Staying near

I have written before about how my life is laced through with goodbyes, and about my deep-seated fears of abandonment.  This truth sits uneasily with my enduring desire to be alone, but there it is.  I contain multitudes.  I suspect it has something to do with wanting to be able to choose to be alone.

My anxiety about departures and being left behind continues to manifest in new ways.  In the last several years I have noticed an almost frantic reaction to being left alone, and a correlated respect for the power of simply staying.

Let me explain.

Last summer a close family member was in the hospital.  I visited often.  Others would visit and then leave, but for some reason my instinct was to stay.  We would talk and catch up, and then I’d open a book or a laptop.  For long stretches at a time I’d sit there – at least as much as I was able to – and we didn’t talk.  I was just there.  I can’t explain it, but I had a very strong sense that this was the right thing to do.

I have also noticed that when we are leaving the house and Matt walks out before me I feel a pulse of something akin to panic: wait!  don’t leave me behind!  I get this same feeling during meal times when Grace and Whit are eating slowly, and I’m puttering around the kitchen.  We often aren’t always even talking, but I am there.  When Matt or others leave the room I feel a that same pulse of feeling: don’t leave.  Someone should be there while the children eat, my impulses scream, though I can’t precisely articulate why.
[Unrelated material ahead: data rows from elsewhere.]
(* ===== verification/RedisSessions.v ===== *)
(** * Session owners and used bits in Redis (internal/respproxy/proxy.go)

    redisSessions keeps the principal of each juicefs session in a hash of
    Redis, redisSlices a bit per slice id that was linked; each has a cache in
    memory.  Calls of several goroutines interleave with the commands Redis
    runs for them.  With nothing else under way the session store is an
    instance of the guard's interface. *)

From S2P Require Import Prelude GoLib Policy Stores.

(** ** redisSessions *)
Definition sessionField (sid : Z) : string := FormatUint sid.

Definition sessionCacheMax : nat := 100 * 1000.
Definition rememberSession (sid : Z) (owner : string) (cache : gmap Z string) : gmap Z string :=
  <[sid := owner]> (if Nat.ltb sessionCacheMax (size cache) then ∅ else cache).

(** HSETNX and HDEL on the hash. *)
Definition hsetnx (f v : string) (h : gmap string string) : gmap string string := match h !! f with Some _ => h | None => <[f := v]> h end.
Definition hdel (fs : list string) (h : gmap string string) : gmap string string := foldl (fun h f => delete f h) h fs.

(** *** Calls one after the other *)
Record sessions_ : Type := mkSessions { se_cache : gmap Z string; se_hash : gmap string string }.

Definition Owner_ (sid : Z) (s : sessions_) : option string * sessions_ :=
  match se_cache s !! sid with
  | Some o => (Some o, s)
  | None =>
      match se_hash s !! sessionField sid with
      | None => (None, s)
      | Some o => (Some o, mkSessions (rememberSession sid o (se_cache s)) (se_hash s))
      end
  end.

(** An owner that cannot be read after the claim is an error. *)
Definition Claim_ (sid : Z) (owner : string) (s : sessions_) : result ioerr string * sessions_ :=
  match Owner_ sid (mkSessions (se_cache s) (hsetnx (sessionField sid) owner (se_hash s))) with
  | (Some o, s) => (Ok o, s)
  | (None, s) => (Err IOErr, s)
  end.

Definition Release_ (sids : list Z) (s : sessions_) : sessions_ :=
  mkSessions (foldl (fun c sid => delete sid c) (se_cache s) sids) (hdel (sessionField <$> sids) (se_hash s)).

(** *** Calls of several goroutines *)

(** [sn_claimed]: sessions and the principals they were allocated to;
    [sn_ran]: those whose claim Redis ran; [sn_released]: sessions that were
    released; [sn_asks]: calls of Owner that read Redis; [sn_sent]: commands on
    their way to Redis. *)
Inductive sessCmd : Type := CmdClaim (sid : Z) (owner : string) | CmdRelease (sids : list Z).
Record snworld : Type := mkSN {
  sn_store : sessions_;
  sn_claimed : list (Z * string);
  sn_ran : list Z;
  sn_released : list Z;
  sn_sent : list sessCmd;
  sn_asks : list (Z * option (option string));
  sn_answers : list (Z * option string);
}.

Definition runSess (c : sessCmd) (s : sessions_) : sessions_ :=
  match c with
  | CmdClaim sid owner => mkSessions (se_cache s) (hsetnx (sessionField sid) owner (se_hash s))
  | CmdRelease sids => mkSessions (se_cache s) (hdel (sessionField <$> sids) (se_hash s))
  end.

(** A claim is followed by a call of Owner, which is a step of its own.  A
    session id was allocated once ([n_claim]). *)
Inductive nstep (w : snworld) : snworld -> Prop :=
  | n_claim sid owner : is_u64 sid -> (forall o, (sid, o) ∈ sn_claimed w -> o = owner) ->
      nstep w (mkSN (sn_store w) (sn_claimed w ++ [(sid, owner)]) (sn_ran w) (sn_released w) (sn_sent w ++ [CmdClaim sid owner]) (sn_asks w) (sn_answers w))
  | n_release sids : Forall is_u64 sids ->
      nstep w (mkSN (mkSessions (foldl (fun c sid => delete sid c) (se_cache (sn_store w)) sids) (se_hash (sn_store w)))
                 (sn_claimed w) (sn_ran w) (sn_released w ++ sids) (sn_sent w ++ [CmdRelease sids]) (sn_asks w) (sn_answers w))
  | n_run l1 c l2 : sn_sent w = l1 ++ c :: l2 ->
      nstep w (mkSN (runSess c (sn_store w)) (sn_claimed w) (sn_ran w ++ match c with CmdClaim sid _ => [sid] | _ => [] end) (sn_released w) (l1 ++ l2) (sn_asks w) (sn_answers w))
  | n_lost l1 c l2 : sn_sent w = l1 ++ c :: l2 -> nstep w (mkSN (sn_store w) (sn_claimed w) (sn_ran w) (sn_released w) (l1 ++ l2) (sn_asks w) (sn_answers w))
  | n_hit sid o : se_cache (sn_store w) !! sid = Some o ->
      nstep w (mkSN (sn_store w) (sn_claimed w) (sn_ran w) (sn_released w) (sn_sent w) (sn_asks w) (sn_answers w ++ [(sid, Some o)]))
  | n_ask sid : is_u64 sid -> se_cache (sn_store w) !! sid = None ->
      nstep w (mkSN (sn_store w) (sn_claimed w) (sn_ran w) (sn_released w) (sn_sent w) (sn_asks w ++ [(sid, None)]) (sn_answers w))
  | n_read l1 sid l2 : sn_asks w = l1 ++ (sid, None) :: l2 ->
      nstep w (mkSN (sn_store w) (sn_claimed w) (sn_ran w) (sn_released w) (sn_sent w) (l1 ++ (sid, Some (se_hash (sn_store w) !! sessionField sid)) :: l2) (sn_answers w))
  | n_found l1 sid o l2 : sn_asks w = l1 ++ (sid, Some (Some o)) :: l2 ->
      nstep w (mkSN (mkSessions (rememberSession sid o (se_cache (sn_store w))) (se_hash (sn_store w))) (sn_claimed w) (sn_ran w) (sn_released w) (sn_sent w) (l1 ++ l2)
                 (sn_answers w ++ [(sid, Some o)]))
  | n_none l1 sid l2 : sn_asks w = l1 ++ (sid, Some None) :: l2 ->
      nstep w (mkSN (sn_store w) (sn_claimed w) (sn_ran w) (sn_released w) (sn_sent w) (l1 ++ l2) (sn_answers w ++ [(sid, None)]))
  | n_fail l1 a l2 : sn_asks w = l1 ++ a :: l2 -> nstep w (mkSN (sn_store w) (sn_claimed w) (sn_ran w) (sn_released w) (sn_sent w) (l1 ++ l2) (sn_answers w))
  | n_restart : nstep w (mkSN (mkSessions ∅ (se_hash (sn_store w))) (sn_claimed w) (sn_ran w) (sn_released w) (sn_sent w) [] (sn_answers w)).

Definition noSessions : snworld := mkSN (mkSessions ∅ ∅) [] [] [] [] [] [].

(** ** redisSlices: the used bits *)

(** A bit of Redis: its key and its offset. *)
Definition usedBit (id : Z) : string * Z := (UsedBitKey id, UsedBitOffset id).

Definition usedCacheMax : nat := 1000 * 1000.
Definition cacheUsed (id : Z) (used : gset Z) : gset Z := {[id]} ∪ (if Nat.ltb usedCacheMax (size used) then ∅ else used).

(** [ud_marked]: ids the proxy has begun to mark; [ud_sent]: SETBITs on their
    way; [ud_asks]: calls of Used that read Redis. *)
Record udworld : Type := mkUD {
  ud_cache : gset Z;
  ud_bits : gset (string * Z);
  ud_marked : list Z;
  ud_sent : list Z;
  ud_asks : list (Z * option bool);
  ud_answers : list (Z * bool);
}.

(** [u_exec]: the EXEC of a unit ran with the SETBIT the proxy appended; then
    [u_note] is MarkUsed without persist, [u_mark] MarkUsed with it. *)
Inductive dstep_ (w : udworld) : udworld -> Prop :=
  | u_exec id : is_u64 id -> dstep_ w (mkUD (ud_cache w) ({[usedBit id]} ∪ ud_bits w) (ud_marked w ++ [id]) (ud_sent w) (ud_asks w) (ud_answers w))
  | u_note id : usedBit id ∈ ud_bits w -> is_u64 id -> dstep_ w (mkUD (cacheUsed id (ud_cache w)) (ud_bits w) (ud_marked w) (ud_sent w) (ud_asks w) (ud_answers w))
  | u_mark id : is_u64 id ->
      dstep_ w (mkUD (cacheUsed id (ud_cache w)) (ud_bits w) (ud_marked w ++ [id]) (ud_sent w ++ [id]) (ud_asks w) (ud_answers w))
  | u_run l1 id l2 : ud_sent w = l1 ++ id :: l2 ->
      dstep_ w (mkUD (ud_cache w) ({[usedBit id]} ∪ ud_bits w) (ud_marked w) (l1 ++ l2) (ud_asks w) (ud_answers w))
  | u_lost l1 id l2 : ud_sent w = l1 ++ id :: l2 -> dstep_ w (mkUD (ud_cache w) (ud_bits w) (ud_marked w) (l1 ++ l2) (ud_asks w) (ud_answers w))
  | u_hit id : id ∈ ud_cache w -> dstep_ w (mkUD (ud_cache w) (ud_bits w) (ud_marked w) (ud_sent w) (ud_asks w) (ud_answers w ++ [(id, true)]))
  | u_ask id : is_u64 id -> id ∉ ud_cache w -> dstep_ w (mkUD (ud_cache w) (ud_bits w) (ud_marked w) (ud_sent w) (ud_asks w ++ [(id, None)]) (ud_answers w))
  | u_read l1 id l2 : ud_asks w = l1 ++ (id, None) :: l2 ->
      dstep_ w (mkUD (ud_cache w) (ud_bits w) (ud_marked w) (ud_sent w) (l1 ++ (id, Some (bool_decide (usedBit id ∈ ud_bits w))) :: l2) (ud_answers w))
  | u_found l1 id b l2 : ud_asks w = l1 ++ (id, Some b) :: l2 ->
      dstep_ w (mkUD (if b then cacheUsed id (ud_cache w) else ud_cache w) (ud_bits w) (ud_marked w) (ud_sent w) (l1 ++ l2) (ud_answers w ++ [(id, b)]))
  | u_fail l1 a l2 : ud_asks w = l1 ++ a :: l2 -> dstep_ w (mkUD (ud_cache w) (ud_bits w) (ud_marked w) (ud_sent w) (l1 ++ l2) (ud_answers w))
  | u_restart : dstep_ w (mkUD ∅ (ud_bits w) (ud_marked w) (ud_sent w) [] (ud_answers w)).

Definition noBits : udworld := mkUD ∅ ∅ [] [] [] [].

(** A call of Used with nothing else under way. *)
Definition Used_ (id : Z) (w : udworld) : bool := bool_decide (id ∈ ud_cache w) || bool_decide (usedBit id ∈ ud_bits w).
I see the other side of this impulse in the way Grace and Whit’s are drawn, always, to a space near the one I occupy.  They choose to read in the room I’m in, for example, or to be on the floor of the house where I am.  I know these days are numbered: surely before long there will be slamming doors and barked orders to stay away.

Maybe it as simple as that in my midlife I am developing a respect for the power of simply staying near.  Of enduring.  Of not leaving.  Of abiding.  I guess more and more I value presence, even when it is mild and not laser-beam-focused.  Our presence is the purest manifestation of our love.  And to be with someone is to say: I appreciate you enough that staying near is a priority for me.  Because I love you.

Right?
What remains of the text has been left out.